Вчерашнее рабочее утро легко встроилось в бесконечную осеннюю череду дней без солнца и тепла. Его разрезал телефонный звонок одного из тех самых любимых людей, которые раздаривают жизнь одним лишь звуком своего голоса. Бодрый голос Игоря Лебеденко вернул что-то очень важное в этот день:
– Анютка-Анютка! Слушай, мама Марины Ретинской хочет отдать старое пианино. Я подумал, может, ты захочешь его взять, позвони ей…
Мы с Мариной договорились на сегодня, закончив короткий диалог словами: «Это хороший дореволюционный инструмент, и никто из нас давно на нем не играет».
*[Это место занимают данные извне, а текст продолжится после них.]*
Definition with_pins (n : Z) (a : item_refs) : item_refs := ItemRefs n (linked a) (accessible a) (exclusive a) (user_flags a).
Definition with_linked (b : bool) (a : item_refs) : item_refs := ItemRefs (pins a) b (accessible a) (exclusive a) (user_flags a).
Definition with_accessible (b : bool) (a : item_refs) : item_refs := ItemRefs (pins a) (linked a) b (exclusive a) (user_flags a).
Definition with_exclusive (b : bool) (a : item_refs) : item_refs := ItemRefs (pins a) (linked a) (accessible a) b (user_flags a).
Definition flag_index (f : Flags) : nat :=
  match f with kMMFlag0 => 0 | kMMFlag1 => 1 | kMMFlag2 => 2 | kIsChainedItem => 3 | kHasChainedItem => 4 end%nat.
Definition with_flag (f : Flags) (b : bool) (a : item_refs) : item_refs :=
  ItemRefs (pins a) (linked a) (accessible a) (exclusive a) (<[flag_index f := b]> (user_flags a)).

(** A pin is taken on a linked item that nobody owns exclusively, up to 2^32 - 1
    pins; an owner without a pin is an evictor, one with a pin a mover. *)
Definition spec_pin (a : item_refs) : IncResult * item_refs :=
  if exclusive a then (if pins a =? 0 then kIncFailedEviction else kIncFailedMoving, a)
  else if negb (linked a) then (kIncFailedUnlinked, a)
  else if pins a =? 2 ^ 32 - 1 then (kIncFailedOverflow, a)
  else (kIncOk, with_pins (pins a + 1) a).

Definition spec_evict (a : item_refs) : MarkForEvictionResult * item_refs :=
  if negb (linked a) then (kUnlinked, a)
  else if exclusive a then (kExclusive, a)
  else if pins a =? 0 then (kSuccess, with_exclusive true a)
  else (kRefHeld, a).

(** A mover takes the only pin together with the exclusive mark. *)
Definition spec_move (a : item_refs) : bool * item_refs :=
  if linked a && negb (exclusive a) && (pins a =? 0) then (true, with_pins 1 (with_exclusive true a)) else (false, a).

(** One operation on the abstract item. A returned word shows the new item; the
    end of a move that holds no pin is outside the contract and leaves any item. *)
Definition spec_step (o : rc_op) (a : item_refs) (r : rc_res) (a' : item_refs) : Prop :=
  let shows := exists w, r = RWord w /\ view w = a' in
  match o with
  | IncRef => r = RInc (spec_pin a).1 /\ a' = (spec_pin a).2
  | DecRef => a' = (if pins a =? 0 then a else with_pins (pins a - 1) a) /\ shows
  | MarkForEviction => r = RMark (spec_evict a).1 /\ a' = (spec_evict a).2
  | MarkMoving => r = RBool (spec_move a).1 /\ a' = (spec_move a).2
  | UnmarkForEviction => a' = with_exclusive false a /\ shows
  | UnmarkMoving => (0 < pins a -> a' = with_pins (pins a - 1) (with_exclusive false a)) /\ shows
  | MarkLinked => r = RVoid /\ a' = with_linked true a
  | UnmarkLinked => r = RVoid /\ a' = with_linked false a
  | MarkAccessible => r = RVoid /\ a' = with_accessible true a
  | UnmarkAccessible => r = RVoid /\ a' = with_accessible false a
  | SetFlag f => r = RVoid /\ a' = with_flag f true a
  | UnSetFlag f => r = RVoid /\ a' = with_flag f false a
  end.

(** A word whose count and bits are known. *)
Lemma view_of w n f : access_ref w = n -> (forall i, 32 <= i -> bit w i = f i) ->
  view w = ItemRefs n (f 32) (f 33) (f 34) (f <$> [35; 36; 37; 38; 39]).
Proof. intros Ha Hb. unfold view. rewrite <- access_ref_mod, Ha. unfold bit in Hb. cbn [fmap list_fmap]. by rewrite !Hb by lia. Qed.

Lemma view_set w k : 0 <= w < 2 ^ 64 -> 32 <= k < 64 ->
  view (Z.lor w (Z.shiftl 1 k)) = ItemRefs (access_ref w) ((32 =? k) || bit w 32) ((33 =? k) || bit w 33) ((34 =? k) || bit w 34)
    ((fun i => (i =? k) || bit w i) <$> [35; 36; 37; 38; 39]) /\ 0 <= Z.lor w (Z.shiftl 1 k) < 2 ^ 64.
Proof. intros Hw Hk. destruct (word_set_bit w k Hw Hk) as (A & B & R). split; [|done]. by apply (view_of _ _ (fun i => (i =? k) || bit w i)). Qed.

Lemma view_clear w k : 0 <= w < 2 ^ 64 -> 32 <= k < 64 ->
  view (clear_bits w (Z.shiftl 1 k)) = ItemRefs (access_ref w) (negb (32 =? k) && bit w 32) (negb (33 =? k) && bit w 33) (negb (34 =? k) && bit w 34)
    ((fun i => negb (i =? k) && bit w i) <$> [35; 36; 37; 38; 39]) /\ 0 <= clear_bits w (Z.shiftl 1 k) < 2 ^ 64.
Proof. intros Hw Hk. destruct (word_clear_bit w k Hw Hk) as (A & B & R). split; [|done]. by apply (view_of _ _ (fun i => negb (i =? k) && bit w i)). Qed.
Маленькое электрическое пианино с наушниками, которое поселилось в коридоре квартиры на Гагаринском три года назад, было удобным и правильным. Примерно так же, как в старых квартирах Москвы иногда странным образом заводятся маленькие электрические самовары, выживая своих длиннотрубых медных пращуров из кладовок.
Когда-то в этой квартире жил его старый деревянный пращур по имени August Forster. Мой прадед подарил его моей бабушке после войны, и Forster кочевал с Бабулей и Дедом из квартиры в квартиру. Forster пережил прадеда, и на его пюпитре мне выставляли вальсы Шопена, которые в детстве не приносили ничего, кроме огорчения: Третий, Седьмой и Десятый мне никогда не давались. И однажды я опозорилась перед нашим дальним родственником Мишей Кржижановским, потому что вальсы громко не удались при семейном прослушивании.
Через много лет не стало Бабули, и за настройкой нашего старого Forster’а мы почти перестали следить. В жизни поселилась суета и много важных дел вперемешку между домом и работой.
Однажды Дед, деловито бегущий за дешевым кефиром по пешеходному переходу на Пречистенке, не разошелся с троллейбусом. Так к череде важных дел прибавилось самое важное дело: Деду пришлось ампутировать одну стопу, пересаженный с бедра лоскут не прижился, а культя нагноилась. Деда одели в памперсы, и он почти все время спал. Однажды лечащий врач осторожно начал разговор:
– Вы сами врач и понимаете, что в девяносто пять лет его шансы невелики. А умирать лучше дома.